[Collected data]
^^^^^^^^

(* ===== verification/EventHistory.v ===== *)
(** * Event loops: what the calls promise together

    The specification is the list of registrations in the order they were made and
    the queue of events with their data.  Every history of calls behaves as it
    says: an event reaches the handlers registered for it when it is dispatched,
    in the order of registration, and each with the bytes that were posted. *)
From S2P Require Import Prelude EventLoop EventProofs.

(** ** Specification *)
Abbreviation event := (Z * Z * option (list Z))%type.

Section spec.
Context (any : Z).
Context (react : executed -> list request).

(** The data that travel with a post. *)
Definition sent_data (d : option (list Z)) (size : Z) : option (list Z) :=
  match d with Some bytes => if size =? 0 then None else Some (take (Z.to_nat size) bytes) | None => None end.

(** A post into the queue [E] of the size [size] is refused, or is the last event. *)
Inductive answers (size : Z) (mutex : bool) (b i : Z) (d : option (list Z)) (E : list event) : Z -> list event -> Prop :=
  | posted : b <> 0 -> i <> -1 -> lenZ E < size -> answers size mutex b i d E ESP_OK (E ++ [(b, i, d)])
  | bad_event : b = 0 \/ i = -1 -> answers size mutex b i d E ESP_ERR_INVALID_ARG E
  | queue_full : b <> 0 -> i <> -1 -> size <= lenZ E \/ mutex = false -> answers size mutex b i d E ESP_ERR_TIMEOUT E
  | no_memory : b <> 0 -> i <> -1 -> d <> None -> answers size mutex b i d E ESP_ERR_NO_MEM E.

Inductive spec_posts (size : Z) : list event -> list request -> list event -> Prop :=
  | sp_nil E : spec_posts size E [] E
  | sp_cons E q qs r E1 E2 : answers size true (q_base q) (q_id q) (sent_data (q_data q) (q_size q)) E r E1 ->
      spec_posts size E1 qs E2 -> spec_posts size E (q :: qs) E2.

(** The handlers [hs] run for the event [e], one after the other. *)
Inductive spec_handlers (size : Z) (e : event) : list event -> list esp_event_handler_instance -> list executed -> list event -> Prop :=
  | sh_nil E : spec_handlers size e E [] [] E
  | sh_cons E h hs x E1 xs E2 : x = mkExecuted (handler h) (harg h) e.1.1 e.1.2 e.2 -> spec_posts size E (react x) E1 ->
      spec_handlers size e E1 hs xs E2 -> spec_handlers size e E (h :: hs) (x :: xs) E2.

(** The loop runs until the queue is empty or, after an event, the time is over. *)
Inductive spec_loop (size : Z) (regs : list entry) (expires : bool) : list event -> list executed -> list event -> Prop :=
  | sl_empty : spec_loop size regs expires [] [] []
  | sl_step e E xs E1 ys E2 : spec_handlers size e E (map snd (selected any e.1.1 e.1.2 regs)) xs E1 ->
      spec_loop size regs expires E1 ys E2 -> spec_loop size regs expires (e :: E) (xs ++ ys) E2
  | sl_expired e E xs E1 : expires = true -> spec_handlers size e E (map snd (selected any e.1.1 e.1.2 regs)) xs E1 ->
      spec_loop size regs expires (e :: E) xs E1.
End spec.

(** ** The data of the events *)

(** The event a queued post stands for. *)
Definition event_of (copies : gmap Z (list Z)) (p : esp_event_post_instance) : event :=
  (post_base p, post_id p, if data_set p then match post_data p with ptr a => copies !! a | val bytes => Some bytes end else None).
Definition events (loop : esp_event_loop_instance) : list event := map (event_of (data_copies loop)) (queue loop).

Definition owned (p : esp_event_post_instance) : option Z :=
  match data_allocated p, post_data p with true, ptr a => Some a | _, _ => None end.

Definition post_ok (p : esp_event_post_instance) : Prop :=
  post_base p <> 0 /\ post_id p <> -1 /\
  match data_set p, data_allocated p, post_data p with
  | true, true, ptr a => a <> 0
  | true, false, val _ => True
  | false, false, _ => True
  | _, _, _ => False
  end.

(** Every copy on the heap belongs to one of the posts. *)
Record data_ok (posts : list esp_event_post_instance) (copies : gmap Z (list Z)) : Prop := {
  do_posts : Forall post_ok posts;
  do_owned : NoDup (omap owned posts);
  do_copies : forall a, is_Some (copies !! a) <-> a ∈ omap owned posts
}.

Lemma data_ok_nil : data_ok [] ∅.
Proof. split; [constructor|constructor|]. intros a. rewrite lookup_empty. split; [by intros [? ?]|by intros ?%elem_of_nil]. Qed.

Lemma event_of_ext copies copies' p : (forall a, owned p = Some a -> copies' !! a = copies !! a) -> post_ok p -> event_of copies' p = event_of copies p.
Proof.
  intros H (_ & _ & Hp). unfold event_of. destruct p as [al st b i d]. cbn in *. destruct st, al, d as [bytes|a]; try done. by rewrite (H a).
Qed.
(** Taking the mask off the loaded segments. *)
Fixpoint deobfuscate_words (n : nat) (j load_addr : Z) (obfs : Z * Z) (ram : mem) : mem :=
  match n with
  | O => ram
  | S n => deobfuscate_words n (j + 1) load_addr obfs
             (store32 ram (load_addr + 4 * j) (Z.lxor (load32 ram (load_addr + 4 * j)) (if Z.odd j then obfs.1 else obfs.2)))
  end.
Definition deobfuscate (segs : list esp_image_segment_header_t) (obfs : Z * Z) (ram : mem) : mem :=
  foldl (fun ram seg => if should_load (load_addr seg) then deobfuscate_words (Z.to_nat (data_len seg / 4)) 0 (load_addr seg) obfs ram else ram)
    ram segs.

(** The label [err]. *)
Definition fail_load (err : Z) s : outcome (Z * esp_image_metadata_t * image_state) :=
  Ok (if err =? ESP_OK then ESP_ERR_IMAGE_INVALID else err, zero_metadata, s).

(** The part of [image_load] after the segments, when verifying: the error, the
    metadata and the state. *)
Definition verify_image (part : esp_partition_pos_t) (end_addr : Z) (sha_handle : option (list Z)) (checksum_word : Z)
    (data : esp_image_metadata_t) s : outcome (Z * esp_image_metadata_t * image_state) :=
  if end_addr <? start_addr data then Ok (ESP_ERR_IMAGE_INVALID, data, s)
  else
    let data := data <| image_len := u32 (end_addr - start_addr data) |> in
    '(err, sha_handle, data) ←
      (if esp_cpu_in_ocd_debug_mode then Ok (ESP_OK, sha_handle, data) else verify_checksum sha_handle checksum_word data s);
    if negb (err =? ESP_OK) then Ok (err, data, s)
    else
      let verify_sha := negb (start_addr data =? ESP_BOOTLOADER_OFFSET) in
      if verify_sha && (pos_size part <? image_len data) then Ok (ESP_ERR_IMAGE_INVALID, data, s)
      else
        '(err, s) ← (match sha_handle with
                     | Some h => if verify_sha && negb esp_cpu_in_ocd_debug_mode then verify_simple_hash h data s else Ok (ESP_OK, s)
                     | None => Ok (ESP_OK, s)
                     end);
        if hash_appended (image data) =? 0 then Ok (err, data, s)
        else
          let a := u32 (start_addr data + image_len data - HASH_LEN) in
          let '(ok, bf) := bootloader_mmap a HASH_LEN (is_flash s) in
          let s := s <| is_flash := bf |> in
          if negb ok then Ok (ESP_FAIL, data, s)
          else Ok (err, data <| image_digest := read_bytes (flash_mem s) a 32 |>, s <| is_flash := bootloader_munmap (is_flash s) |>).

Definition image_load (mode : esp_image_load_mode_t) (part : esp_partition_pos_t) s : outcome (Z * esp_image_metadata_t * image_state) :=
  let do_load := match mode with ESP_IMAGE_LOAD | ESP_IMAGE_LOAD_NO_VALIDATE => true | _ => false end in
  let do_verify := match mode with ESP_IMAGE_LOAD_NO_VALIDATE => false | _ => true end in
  if SIXTEEN_MB <? pos_size part then fail_load ESP_ERR_INVALID_ARG s
  else
    let data := zero_metadata <| start_addr := offset part |> in
    let '(err, b) := bootloader_flash_read (start_addr data) SIZEOF_HEADER s in
    if negb (err =? ESP_OK) then fail_load err s
    else
      let data := data <| image := header_of b |> in
      let checksum := if do_verify then Some ESP_ROM_CHECKSUM_INITIAL else None in
      sha_handle ← (if do_verify && negb (hash_appended (image data) =? 0) then sha_data (Some []) b else Ok None);
      let err := if do_verify then verify_image_header (image data) else ESP_OK in
      if negb (err =? ESP_OK) then fail_load err s
      else if do_verify && (ESP_IMAGE_MAX_SEGMENTS <? segment_count (image data)) then fail_load ESP_OK s
      else
        let next_addr := u32 (start_addr data + SIZEOF_HEADER) in
        '(err, next_addr, sha_handle, checksum, data, s) ←
          load_segments (Z.to_nat (segment_count (image data))) 0 next_addr do_load sha_handle checksum data s;
        if negb (err =? ESP_OK) then fail_load err s
        else
          '(err, data, s) ← (match checksum with
                             | Some checksum_word => verify_image part next_addr sha_handle checksum_word data s
                             | None => Ok (ESP_OK, data, s)
                             end);
          if negb (err =? ESP_OK) then fail_load err s
          else
            let s := if do_load && both_set (ram_obfs_value s)
                     then s <| is_ram := deobfuscate (take (Z.to_nat (segment_count (image data))) (segments data)) (ram_obfs_value s) (is_ram s) |>
                     else s in
            Ok (ESP_OK, data, s).

Definition bootloader_load_image (part : esp_partition_pos_t) s := image_load ESP_IMAGE_LOAD part s.
Definition bootloader_load_image_no_verify (part : esp_partition_pos_t) s := image_load ESP_IMAGE_LOAD_NO_VALIDATE part s.
Definition esp_image_verify (mode : esp_image_load_mode_t) (part : esp_partition_pos_t) s := image_load mode part s.

Definition esp_image_verify_bootloader_data s : outcome (Z * esp_image_metadata_t * image_state) :=
  esp_image_verify ESP_IMAGE_VERIFY (mkPos ESP_BOOTLOADER_OFFSET (u32 (ESP_PARTITION_TABLE_OFFSET - ESP_BOOTLOADER_OFFSET))) s.

(** With what is stored at [length]. *)
Definition esp_image_verify_bootloader s : outcome (Z * Z * image_state) :=
  '(err, data, s) ← esp_image_verify_bootloader_data s;
  Ok (err, if err =? ESP_OK then image_len data else 0, s).
End image.
(** A valid image loads, with the effect of its segments. *)
Lemma image_load_valid mode part s : let m := flash_mem s in let l := chain (image_segments m (offset part)) m (offset part + 24) in
  validates mode = true -> unmapped s -> aligned_part part -> image_valid m part -> Forall (load_allowed (loads mode) m) l ->
  exists s1, chain_effect fill (loads mode) l s s1 /\
    image_load mode part s = Ok (ESP_OK, metadata_of m (offset part),
      if loads mode && both_set (ram_obfs_value s1)
      then s1 <| is_ram := deobfuscate (map (header_at m) l) (ram_obfs_value s1) (is_ram s1) |> else s1).
Proof.
  intros m l Hv Hm Hp V A. destruct V as [V1 V2 V3 V4 V5 V6 V7 V8 V9]. rewrite (image_load_begin mode part s Hv Hp). fold m.
  destruct (Z.ltb_spec SIXTEEN_MB (pos_size part)); [lia|]. assert (Hh : verify_image_header (image_header m (offset part)) = ESP_OK) by by apply verify_header_spec.
  rewrite Hh. change (ESP_OK =? ESP_OK) with true. cbn [negb]. destruct (Z.ltb_spec ESP_IMAGE_MAX_SEGMENTS (segment_count (image_header m (offset part)))); [lia|].
  destruct (unpadded_facts m part Hp V5 V6) as (U1 & _ & U3 & U4). pose proof Hp as [Ha Ha4].
  destruct (load_segments_run Hcache fill Hfill (loads mode) (image_segments m (offset part)) 0 (offset part + 24) (begun_hash m (offset part))
    ESP_ROM_CHECKSUM_INITIAL (begun part m) s Hm) as (c & s1 & E & C & F); [lia|Z.to_euclidean_division_equations; lia|exact U3|exact U4|exact V6|exact A|].
  fold m in E, C, F. rewrite E. ostep. change (ESP_OK =? ESP_OK) with true. cbn [negb]. fold (image_end m (offset part)).
  pose proof (chain_effect_env fill Hfill _ _ _ _ F) as Es. pose proof (chain_end_ge (image_segments m (offset part)) m (offset part + 24)) as Hge.
  set (data := (begun part m) <| segments := _ |> <| segment_data := _ |>).
  destruct (verify_image_run m part (hashed (begun_hash m (offset part)) (read_bytes m (offset part + 24) (Z.to_nat (image_end m (offset part) - (offset part + 24)))))
    c data s1) as (err & data' & E2 & He & Hd); [by eapply same_env_unmapped|by eapply same_env_mem|done|done|done| |].
  { eapply begun_read; [reflexivity|unfold image_end; lia]. }
  assert (err = ESP_OK) as -> by (apply He; split; [|done|done]; rewrite C; exact V7). rewrite E2. ostep. change (ESP_OK =? ESP_OK) with true. cbn [negb].
  exists s1. split; [exact F|]. rewrite Hd by done. do 2 f_equal.
  - f_equal. unfold finished, metadata_of. by destruct (has_hash m (offset part)).
  - replace (take _ _) with (map (header_at m) l); [done|]. unfold finished. symmetry.
    replace (segments _) with (set_from 0 (map (header_at m) l) (replicate 16 (mkSegmentHeader 0 0))) by (by destruct (has_hash m (offset part))).
    replace (image _) with (image_header m (offset part)) by (by destruct (has_hash m (offset part))).
    fold (image_segments m (offset part)). assert (Hl : image_segments m (offset part) = length (map (header_at m) l)) by (by rewrite length_map; unfold l; rewrite length_chain).
    rewrite Hl. apply take_set_from. rewrite <- Hl. cbn [length replicate]. lia.
Qed.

^^^^^^^^

Could you restate word for word the lines above from the one containing "spec_loop size regs expires (e :: E) xs" through the one containing "(post_base p, post_id", both included, and nothing else?

[Result of this exercise]:
      spec_loop size regs expires (e :: E) xs E1.
End spec.

(** ** The data of the events *)

(** The event a queued post stands for. *)
Definition event_of (copies : gmap Z (list Z)) (p : esp_event_post_instance) : event :=
  (post_base p, post_id p, if data_set p then match post_data p with ptr a => copies !! a | val bytes => Some bytes end else None).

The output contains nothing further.